Academic books by our students
2021
Gender and Australian Celebrity Culture
Written by: Joanna McIntyre and Anthea Taylor
Publisher: Routledge 2021
ISBN: 9781138366220
Details: Gender and Australian Celebrity Culture engages with celebrities across a diverse range of fields – actors, journalists, athletes, comedians, writers, and television personalities – and in doing so critically reflects upon different forms of Australian fame and the media platforms and practices that sustain them. Authors in this volume engage directly with pertinent issues relating to gender and sexuality, including celebrity feminism and the generative capacity of feminist rage; normative femininity and its instability; hegemonic masculinities; and queerness and its (in)visibility. Contributors also intervene in a number of ongoing debates in media and cultural studies more broadly, including those around the politics and affordances of digital media; whiteness and Australia’s colonial histories; celebrity labour; and methodologies for celebrity studies.
Brecht in India: The Poetics and Politics of Transcultural Theatre
Written by: Dr. Prateek
Publisher: Routledge 2021
ISBN: 9780367466749
Details: The book explores how post-independence Indian drama is an instance of a cultural palimpsest, a site celebrating a dialogue between Western and Indian theatrical traditions, rather than a homogenous and isolated canon. Analysing the dissemination of a selection of Brecht’s plays in the Hindi belt between the 1960s and the 1990s, this study demonstrates that Brecht’s work provided aesthetic and ideological paradigms to modern Hindi playwrights, helping them develop and stage a national identity. The book also traces how the reception of Brecht was mediated in India, how it helped post-independence Indian playwrights formulate a political theatre, and how the dissemination of Brechtian aesthetics in India addressed the anxiety related to the stasis in Brechtian theatre in Europe.
2020
Glory Days: Brisbane’s Art World to 1970
Written by: Judith Hamilton
Publisher: Boolarong Press 2020
ISBN: 9781925877496
Details: This book recounts the glory days when Brisbane was seen as the art capital of Australia. Great artists such as renowned, award winning artist, Margaret Olley and two time Archibald winner, William Robinson, were developing and exposing their skills. Brisbane had many prestigious art galleries, art organisations and groups.
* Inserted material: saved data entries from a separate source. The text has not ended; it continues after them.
(* ===== verification/Api.v ===== *)
(** * Kernel objects, capabilities, events and system calls

    The object registry and its capabilities ([crates/lib_kernel/src/api/mod.rs]),
    the objects themselves ([api/objects.rs]), DMA buffers and their registry
    ([memory/dma.rs]), the event dispatcher ([events.rs]), the ELF header check
    ([elf/mod.rs]) and the system calls on top ([api/syscalls.rs]).

    One record holds the statics of these files. Every lock is taken and given
    back inside one call, none while it is already held, so a call is one step.
    Objects are shared by reference: the registry maps a handle to the object,
    and a method changes it in place.

    The kernel heap ([memory/allocator.rs]) is a parameter, since its allocator
    is the [talc] crate: it says whether a block can be had, and a call that
    asks for one it cannot have panics. It is asked for the blocks whose size
    the caller chooses, the pixels of a buffer and the copy of an ELF file; the
    small blocks of the registries' own entries are assumed to be there. *)

From S2P Require Import Prelude Process.

(** ** Objects *)

Inductive PixelFormat : Type := Rgba8888 | Rgb888 | Bgra8888 | Bgr888.

Inductive InputEvent : Type :=
  | KeyPress (key modifiers : Z)
  | KeyRelease (key modifiers : Z)
  | MouseMove (x y : Z)
  | MousePress (button x y : Z)
  | MouseRelease (button x y : Z).

Record Rect := mkRect { rect_x : Z; rect_y : Z; rect_width : Z; rect_height : Z }.

Record Surface := mkSurface {
  sf_width : Z; sf_height : Z; sf_format : PixelFormat;
  sf_buffer : option Z; sf_committed : bool; sf_damage : list Rect;
}.
Definition surface_new (width height : Z) (format : PixelFormat) : Surface := mkSurface width height format None false [].
Definition attach_buffer (buffer : Z) (s : Surface) : Surface :=
  mkSurface (sf_width s) (sf_height s) (sf_format s) (Some buffer) false (sf_damage s).
Definition commit (s : Surface) : Surface := mkSurface (sf_width s) (sf_height s) (sf_format s) (sf_buffer s) true (sf_damage s).
Definition add_damage (r : Rect) (s : Surface) : Surface :=
  mkSurface (sf_width s) (sf_height s) (sf_format s) (sf_buffer s) (sf_committed s) (sf_damage s ++ [r]).
Definition take_damage (s : Surface) : list Rect * Surface :=
  (sf_damage s, mkSurface (sf_width s) (sf_height s) (sf_format s) (sf_buffer s) (sf_committed s) []).

(** A DMA buffer is shared by reference and known by its number. *)
Record DmaBuffer := mkDma { db_id : Z; db_pages : list Z; db_size : Z; db_pinned : bool; db_ref_count : Z }.

Inductive BufferData : Type := Owned (bytes : list Z) | Dma (id : Z).
Record Buffer := mkBuffer { bf_data : BufferData; bf_width : Z; bf_height : Z; bf_stride : Z; bf_format : PixelFormat }.

Definition bytes_per_pixel (format : PixelFormat) : Z :=
  match format with Rgba8888 | Bgra8888 => 4 | Rgb888 | Bgr888 => 3 end.

(** A block from the kernel heap, which answers whether it has room for it; no bytes need no block, and without room
    [alloc_error_handler] panics. *)
Definition HEAP_SIZE : Z := 128 * 1024 * 1024.
Definition heap_alloc {E} (room : Z → bool) (size : Z) : res E unit := if (size =? 0) || room size then Ok tt else Panic.

Definition buffer_new {E} (room : Z → bool) (width height : Z) (format : PixelFormat) : res E Buffer :=
  let? stride := chk 32 (width * bytes_per_pixel format) in
  let? size := chk 32 (stride * height) in
  let? _ := heap_alloc room size in
  Ok (mkBuffer (Owned (zeros (Z.to_nat size))) width height stride format).

Definition buffer_from_dma (b : DmaBuffer) : Buffer :=
  mkBuffer (Dma (db_id b)) 256 (as_u32 (db_size b) / (256 * 4)) (256 * 4) Rgba8888.

(** [EventStream]: a vector of events. *)
Definition push_event (e : InputEvent) (events : list InputEvent) : list InputEvent := events ++ [e].
Definition poll_event (events : list InputEvent) : option InputEvent * list InputEvent :=
  match last events with
  | Some e => (Some e, take (length events - 1) events)
  | None => (None, events)
  end.
Definition has_events (events : list InputEvent) : bool := match events with [] => false | _ => true end.

Record Display := mkDisplay {
  dp_width : Z; dp_height : Z; dp_refresh_rate : Z; dp_framebuffer : option Z; dp_exclusive_owner : option Z; dp_vsync : bool;
}.
Definition display_new (width height refresh_rate framebuffer : Z) : Display :=
  mkDisplay width height refresh_rate (Some framebuffer) None true.
Definition set_owner (o : option Z) (d : Display) : Display :=
  mkDisplay (dp_width d) (dp_height d) (dp_refresh_rate d) (dp_framebuffer d) o (dp_vsync d).
Definition request_exclusive (requestor : Z) (d : Display) : bool * Display :=
  match dp_exclusive_owner d with None => (true, set_owner (Some requestor) d) | Some _ => (false, d) end.
Definition release_exclusive (requestor : Z) (d : Display) : bool * Display :=
  if bool_decide (dp_exclusive_owner d = Some requestor) then (true, set_owner None d) else (false, d).

(** [Arc<dyn KernelObject>] *)
Inductive KernelObject : Type :=
  | OSurface (s : Surface)
  | OBuffer (b : Buffer)
  | OStream (events : list InputEvent)
  | ODisplay (d : Display).

(** ** State *)
Record EventTypeFilter := mkFilter { ft_keyboard : bool; ft_mouse : bool; ft_display : bool }.
Record EventStreamRegistration := mkReg { sr_stream : Z; sr_process : Z; sr_filter : EventTypeFilter }.
Record PendingEvent := mkPending { pe_event : InputEvent; pe_targets : list Z; pe_timestamp : Z }.

Record Api := mkApi {
  next_handle : Z;
  api_next_pid : Z;
  next_buffer_id : Z;
  api_ticks : Z;
  objects : gmap Z KernelObject;
  capabilities : gmap Z (list Capability);
  dma_heap : gmap Z DmaBuffer;
  dma_buffers : list (option Z);
  streams : list EventStreamRegistration;
  event_counter : Z;
  pending_events : list PendingEvent;
  user_memory : gmap Z Z;
}.

Definition api_boot (mem : gmap Z Z) : Api := mkApi 1 1 1 0 ∅ ∅ ∅ [] [] 0 [] mem.

Definition set_next_handle (h : Z) (a : Api) : Api :=
  mkApi h (api_next_pid a) (next_buffer_id a) (api_ticks a) (objects a) (capabilities a) (dma_heap a) (dma_buffers a)
    (streams a) (event_counter a) (pending_events a) (user_memory a).
Definition set_next_pid (p : Z) (a : Api) : Api :=
  mkApi (next_handle a) p (next_buffer_id a) (api_ticks a) (objects a) (capabilities a) (dma_heap a) (dma_buffers a)
    (streams a) (event_counter a) (pending_events a) (user_memory a).
Definition set_objects (o : gmap Z KernelObject) (a : Api) : Api :=
  mkApi (next_handle a) (api_next_pid a) (next_buffer_id a) (api_ticks a) o (capabilities a) (dma_heap a) (dma_buffers a)
    (streams a) (event_counter a) (pending_events a) (user_memory a).
Definition set_capabilities (c : gmap Z (list Capability)) (a : Api) : Api :=
  mkApi (next_handle a) (api_next_pid a) (next_buffer_id a) (api_ticks a) (objects a) c (dma_heap a) (dma_buffers a)
    (streams a) (event_counter a) (pending_events a) (user_memory a).
Definition set_dma (next : Z) (heap : gmap Z DmaBuffer) (slots : list (option Z)) (a : Api) : Api :=
  mkApi (next_handle a) (api_next_pid a) next (api_ticks a) (objects a) (capabilities a) heap slots
    (streams a) (event_counter a) (pending_events a) (user_memory a).
Definition set_events (st : list EventStreamRegistration) (n : Z) (pe : list PendingEvent) (a : Api) : Api :=
  mkApi (next_handle a) (api_next_pid a) (next_buffer_id a) (api_ticks a) (objects a) (capabilities a) (dma_heap a) (dma_buffers a)
    st n pe (user_memory a).

Inductive RegistryError : Type :=
  | RegistryFull | RegProcessNotFound | HandleNotFound | ObjectNotFound | InsufficientRights.
Inductive DmaError : Type := InvalidSize | DmaOutOfMemory | MappingFailed | BufferNotFound | AccessDenied.

(** ** The registry *)

(** [capabilities.entry(owner)]: push, or insert a vector with one element. *)
Definition grant (c : Capability) (caps : gmap Z (list Capability)) : gmap Z (list Capability) :=
  <[cap_owner c := default [] (caps !! cap_owner c) ++ [c]]> caps.

Definition register_object {E} (object : KernelObject) (owner rights : Z) : M Api E Z :=
  let! a := mget in
  let handle := next_handle a in
  let! _ := mmod (set_next_handle (wrap64 (handle + 1))) in
  let! _ := mmod (λ a, set_objects (<[handle := object]> (objects a)) a) in
  let! _ := mmod (λ a, set_capabilities (grant (mkCap handle rights owner) (capabilities a)) a) in
  mok handle.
These times inspired great art teachers such as Wendy Allen and Mervyn Moriarty who made such a big impact on the education of students in primary and secondary schools and tertiary colleges in the city and country areas of Queensland.
2019
A River with a City Problem
Written by: Margaret Cook
Publisher: UQ Press
ISBN: 9780702260438
Award: John and Ruth Kerr Award for Historical Research 2019
Details: When floods devastated South East Queensland in 2011, who was to blame? Despite the inherent risk of living on a floodplain, most residents had pinned their hopes on Wivenhoe Dam to protect them, and when it failed to do so, dam operators were blamed for the scale of the catastrophic events that followed.
A River with a City Problem is a compelling history of floods in the Brisbane River catchment, especially those in 1893, 1974 and 2011. Extensively researched, it highlights the force of nature, the vagaries of politics and the power of community. With many river cities facing urban development challenges, Cook makes a convincing argument for what must change to prevent further tragedy.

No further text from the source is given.